Based on the same principle, the new GAP series penetrate into a certain tradition of craft, turned wood sculpture, into a deviant formalism. The sensuality of the wood, the mix of essences, the confrontation with the metal, engage a maelstrom of references, from the pendulum to the spinning top by way of the sex toy. The child has fun, the adult too, and the wise look for revelations. In an oversize object, he describes life and reveals what is hidden, or buried, in each of us.

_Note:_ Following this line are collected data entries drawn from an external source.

(** The counter is no larger than the number of threads that have counted themselves. *)
Record module_ok (m : module) : Prop := ModuleOk {
  counter_ok : 0 <= thread_num m <= Z.of_nat (count (threads m));
  reads_ok : forall n, Incrementing n ∈ threads m -> 0 <= n <= Z.of_nat (count (threads m));
  created_ok : Z.of_nat (length (threads m)) <= created m <= NUM_TEST_THREADS;
  tests_ok : forall i result, Testing i result ∈ threads m -> (i <= length tests)%nat }.

Lemma module_start_ok : module_ok start.
Proof.
  split; [cbn; lia|by intros ? ?%elem_of_nil|cbn; unfold NUM_TEST_THREADS; lia|by intros ? ? ?%elem_of_nil].
Qed.

Lemma elem_of_insert_inv {A} (l : list A) j x y : y ∈ <[j := x]> l -> y = x \/ y ∈ l.
Proof.
  intros Hy. apply list_elem_of_lookup_1 in Hy as [i Hi]. apply list_lookup_insert_Some in Hi as [(<- & <- & _)|[_ Hi]];
    [by left|right; by eapply list_elem_of_lookup_2].
Qed.

Lemma module_step_ok m m' : module_ok m -> step m m' -> module_ok m'.
Proof.
  intros [H1 H2 H3 H4] Hs. destruct Hs as [m ok Hlt|m j t n k t' Hj Ht].
  - split; cbn [thread_num threads created].
    + rewrite count_app. lia.
    + intros n Hn. rewrite count_app. apply elem_of_app in Hn as [Hn|Hn]; [specialize (H2 n Hn); lia|].
      destruct ok; [by apply list_elem_of_singleton in Hn|by apply elem_of_nil in Hn].
    + rewrite length_app. unfold NUM_TEST_THREADS in *. destruct ok; cbn [length]; lia.
    + intros i result Hi. apply elem_of_app in Hi as [Hi|Hi]; [by eapply H4|].
      destruct ok; [by apply list_elem_of_singleton in Hi|by apply elem_of_nil in Hi].
  - pose proof (count_insert _ _ _ t' Hj) as Hc.
    assert (Ht_in : t ∈ threads m) by (by eapply list_elem_of_lookup_2).
    assert (Hgoal : 0 <= n <= Z.of_nat (count (<[j := t']> (threads m))) /\
      (forall n, t' = Incrementing n -> 0 <= n <= Z.of_nat (count (threads m))) /\
      (forall i result, t' = Testing i result -> (i <= length tests)%nat) /\
      (counted t = true -> counted t' = true)).
    { destruct t as [|x|i result|result|result]; cbn [thread_step] in Ht.
      - injection Ht as <- <- <-. cbn in Hc. split_and!; [lia|lia|intros ? [= <-]; lia|done|done].
      - injection Ht as <- <- <-. cbn in Hc. specialize (H2 _ Ht_in). split_and!; [lia|lia|done|intros ? ? [= <- _]; lia|done].
      - destruct (tests !! i) as [test|] eqn:Hi.
        + destruct (test (api m)) as [[ret|e] k'] eqn:Hrun; [|done]. injection Ht as <- <- <-. cbn in Hc.
          apply lookup_lt_Some in Hi. split_and!; [lia|lia|done|intros ? ? [= <- _]; exact Hi|done].
        + injection Ht as <- <- <-. cbn in Hc. split_and!; [lia|lia|done|done|done].
      - injection Ht as <- <- <-. destruct (_ =? _); cbn in Hc; split_and!; (lia || done).
      - done. }
    destruct Hgoal as (G1 & G2 & G3 & G4). split; cbn [thread_num threads created]; [exact G1| | |].
    + intros x Hx. apply elem_of_insert_inv in Hx as [Hx|Hx]; [specialize (G2 x (eq_sym Hx))|specialize (H2 x Hx)];
        destruct (counted t), (counted t'); try lia; by discriminate G4.
    + by rewrite length_insert.
    + intros i result Hi. apply elem_of_insert_inv in Hi as [Hi|Hi]; [by eapply G3|by eapply H4].
Qed.

Lemma module_reachable_ok m : rtc step start m -> module_ok m.
Proof.
  revert m. apply (rtc_ind_r module_ok); [apply module_start_ok|]. intros m1 m2 _ Hs Hok. by eapply module_step_ok.
Qed.

(** ** When both have counted *)

(** What a thread has to do yet, once both are counted. *)
Definition thread_weight (t : thread) : nat :=
  match t with Testing i _ => (length tests - i) + 2 | Looping _ => 1 | _ => 0 end.
Definition weight (m : module) : nat := sum_list (thread_weight <$> threads m).

Record both_counted (m : module) : Prop := BothCounted {
  both_num : thread_num m = NUM_TEST_THREADS;
  both_created : created m = NUM_TEST_THREADS;
  both_threads : length (threads m) = 2%nat;
  both_all : Forall (fun t => counted t = true) (threads m);
  both_tests : forall i result, Testing i result ∈ threads m -> (i <= length tests)%nat }.

Lemma reachable_both m : rtc step start m -> thread_num m = NUM_TEST_THREADS -> both_counted m.
Proof.
  intros Hr Hn. destruct (module_reachable_ok m Hr) as [H1 _ H3 H4]. unfold NUM_TEST_THREADS in *.
  assert (Hle : (count (threads m) <= length (threads m))%nat) by (unfold count; apply List.filter_length_le).
  split; [done|unfold NUM_TEST_THREADS; lia|lia|apply count_all; lia|done].
Qed.

(** A test always comes back. *)
Lemma test_returns i test k : tests !! i = Some test -> exists ret k', test k = (Ok ret, k').
Proof.
  intros Hi. pose proof (Forall_lookup_1 _ _ _ _ tests_balanced Hi k) as Hb. unfold wp in Hb.
  destruct (test k) as [o k']. destruct Hb as [[ret ->] _]. by eexists _, _.
Qed.

Lemma both_step m m' : both_counted m -> step m m' -> both_counted m' /\ (weight m' < weight m)%nat.
Proof.
  intros [H1 H2 H3 H4 H5] Hs. destruct Hs as [m ok Hlt|m j t n k t' Hj Ht]; [unfold NUM_TEST_THREADS in *; lia|].
  pose proof (sum_list_insert thread_weight _ _ _ t' Hj) as Hw.
  assert (Hin : t ∈ threads m) by (by eapply list_elem_of_lookup_2).
  assert (Hgoal : n = NUM_TEST_THREADS /\ counted t' = true /\ (thread_weight t' < thread_weight t)%nat /\
    (forall i result, t' = Testing i result -> (i <= length tests)%nat)).
  { pose proof (Forall_lookup_1 _ _ _ _ H4 Hj) as Hc. cbn beta in Hc.
    destruct t as [|x|i result|result|result]; try done; cbn [thread_step] in Ht.
    - destruct (tests !! i) as [test|] eqn:Hi.
      + destruct (test_returns i test (api m) Hi) as (ret & k' & Hrun). rewrite Hrun in Ht. injection Ht as <- <- <-.
        apply lookup_lt_Some in Hi. change (i < 5)%nat in Hi.
        split_and!; [done|done|cbn [thread_weight]; change (length tests) with 5%nat; lia|]. intros ? ? [= <- _]. exact Hi.
      + injection Ht as <- <- <-. split_and!; [done|done|cbn [thread_weight]; lia|done].
    - rewrite H1, Z.eqb_refl in Ht. injection Ht as <- <- <-. split_and!; [done|done|cbn; lia|done]. }
  destruct Hgoal as (-> & Hc & Hlt & Htest). split; [split; cbn [thread_num created threads]|].
  - done.
  - done.
  - by rewrite length_insert.
  - by apply Forall_insert.
  - intros i result Hi. apply elem_of_insert_inv in Hi as [Hi|Hi]; [by eapply Htest|by eapply H5].
  - unfold weight. cbn [threads]. lia.
Qed.

Lemma both_steps n m m' : both_counted m -> nsteps step n m m' -> both_counted m' /\ (n + weight m' <= weight m)%nat.
Proof.
  intros Hb Hn. induction Hn as [m|n m1 m2 m3 Hs Hn IH]; [split; [done|lia]|].
  destruct (both_step _ _ Hb Hs) as [Hb2 Hlt]. destruct (IH Hb2) as [Hb3 Hle]. split; [done|lia].
Qed.

Lemma both_weight m : both_counted m -> (weight m <= 2 * (length tests + 2))%nat.
Proof.
  intros [_ _ H3 _ H5]. unfold weight.
  assert (Hone : forall t, t ∈ threads m -> (thread_weight t <= length tests + 2)%nat).
  { intros t Ht. destruct t; cbn [thread_weight]; lia. }
  destruct (threads m) as [|t1 [|t2 [|]]]; try discriminate H3.
  pose proof (Hone t1 ltac:(set_solver)). pose proof (Hone t2 ltac:(set_solver)).
  change (thread_weight t1 + (thread_weight t2 + 0) <= 2 * (length tests + 2))%nat. lia.
Qed.
End End_.

(** The steps of the threads in the order of a list. *)
Fixpoint run `{CryptoApi} (order : list nat) (m : module) : option module :=
  match order with
  | [] => Some m
  | j :: order =>
      t ← threads m !! j;
      '(n, k, t') ← thread_step m t;
      run order (Module_ n k (created m) (<[j := t']> (threads m)))
  end.

Lemma run_steps `{CryptoApi} order m m' : run order m = Some m' -> nsteps step (length order) m m'.
Proof.
  revert m. induction order as [|j order IH]; intros m Hr; cbn in Hr; [injection Hr as <-; constructor|].
  destruct (threads m !! j) as [t|] eqn:Hj; [|done]. cbn in Hr.
  destruct (thread_step m t) as [[[n k] t']|] eqn:Ht; [|done]. cbn in Hr.
  eapply nsteps_l; [by eapply step_thread|by apply IH].
Qed.

(** C26: once both threads have counted themselves they come to an end, under every order
    of their steps, after at most 14 of them: none gets stuck before its end. *)
Theorem crypto_threads_end `{CryptoApi} m n m' :
  rtc step start m -> thread_num m = NUM_TEST_THREADS -> nsteps step n m m' ->
  (n <= 14)%nat /\
  ((forall m'', ~ step m' m'') ->
    exists result1 result2, threads m' = [Ended result1; Ended result2]).
Proof.
  intros Hr Hnum Hn. pose proof (reachable_both m Hr Hnum) as Hb.
  destruct (both_steps n m m' Hb Hn) as [Hb' Hle]. pose proof (both_weight m Hb) as Hw.
  change (length tests) with 5%nat in Hw. split; [lia|]. intros Hstuck. destruct Hb' as [H1 H2 H3 H4 H5].
  assert (Hend : forall j t, threads m' !! j = Some t -> exists result, t = Ended result).
  { intros j t Hj. pose proof (Forall_lookup_1 _ _ _ _ H4 Hj) as Hc. destruct t as [| |i r|r|r]; try done; [| |by eexists]; exfalso.
    - destruct (thread_step m' (Testing i r)) as [[[n' k'] t']|] eqn:Ht; [by eapply Hstuck, step_thread|].
      cbn [thread_step] in Ht. destruct (tests !! i) as [test|] eqn:Hi; [|done].
      destruct (test_returns i test (api m') Hi) as (ret & k' & Hrun). by rewrite Hrun in Ht.
    - by eapply Hstuck, (step_thread m' j (Looping r)). }
  destruct (threads m') as [|t1 [|t2 [|]]]; try discriminate H3.
  destruct (Hend 0%nat t1 eq_refl) as [r1 ->]. destruct (Hend 1%nat t2 eq_refl) as [r2 ->]. by exists r1, r2.
Qed.

(** Both threads read the counter before either has written it: one count is lost. *)
Definition lost (k : kapi) (t1 t2 : thread) : module := Module_ 1 k 2 [t1; t2].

Collision of the senses and of art history also come to cross swords with his medieval sledgehammer: imagine Alex of A clockwork Orange exchanging his cane for a puzzle of primitive art before leaving fora punitive ballad beside André Cadere armed with his bars of of turned wood.

… In the sin-esthete.

The work of Lionel Scoccimaro swings back and forth between violence and delicacy, freedom from care and premeditation, culture schocks and aesthetic clashes. He draws this self-portrait hiding as an aesthete of sin. The MOPO series immortalize the practice of collage born nearly a century ago in the hands of an Andalusian obsessed by women. Reactivated, the Surealist technique allows to imbricate in the same work themes, guiding lines, curves beloved by the artist. Surfing, skateboard and tattoo, flowers and girls, works of art, form a retrospective of teenage fantasies founded on an abstract rhythmic composition.
For SMYT, sexuality as a form of social rebellion is treated as raw voyeurism. Seized by the immediacy of the Polaroïd, all the history of the sexual liberation inherited from the 1960s is perpetrated by the accumulation of women's pictures showing their breasts in public. Lionel Scoccimaro combines the private and public sphere, binds a personal story to a socio-political dimension and uses the poverty of the material as a performance report.
In these last two works, he seems to question the permanent ambiguity that eats away our western cultures, Puritanism aggravated and enhanced by the hyper mediatization of pornography, where the omnipresent accessibility to sex confronts a taboo that tries to remain hidden.
After all, doesn’t the Sea and Sex and Sun and Sex and Drugs and Rock 'n' roll program seem to constitute ‘the perfect day’ ? We’ll just have to wait for that blessed day.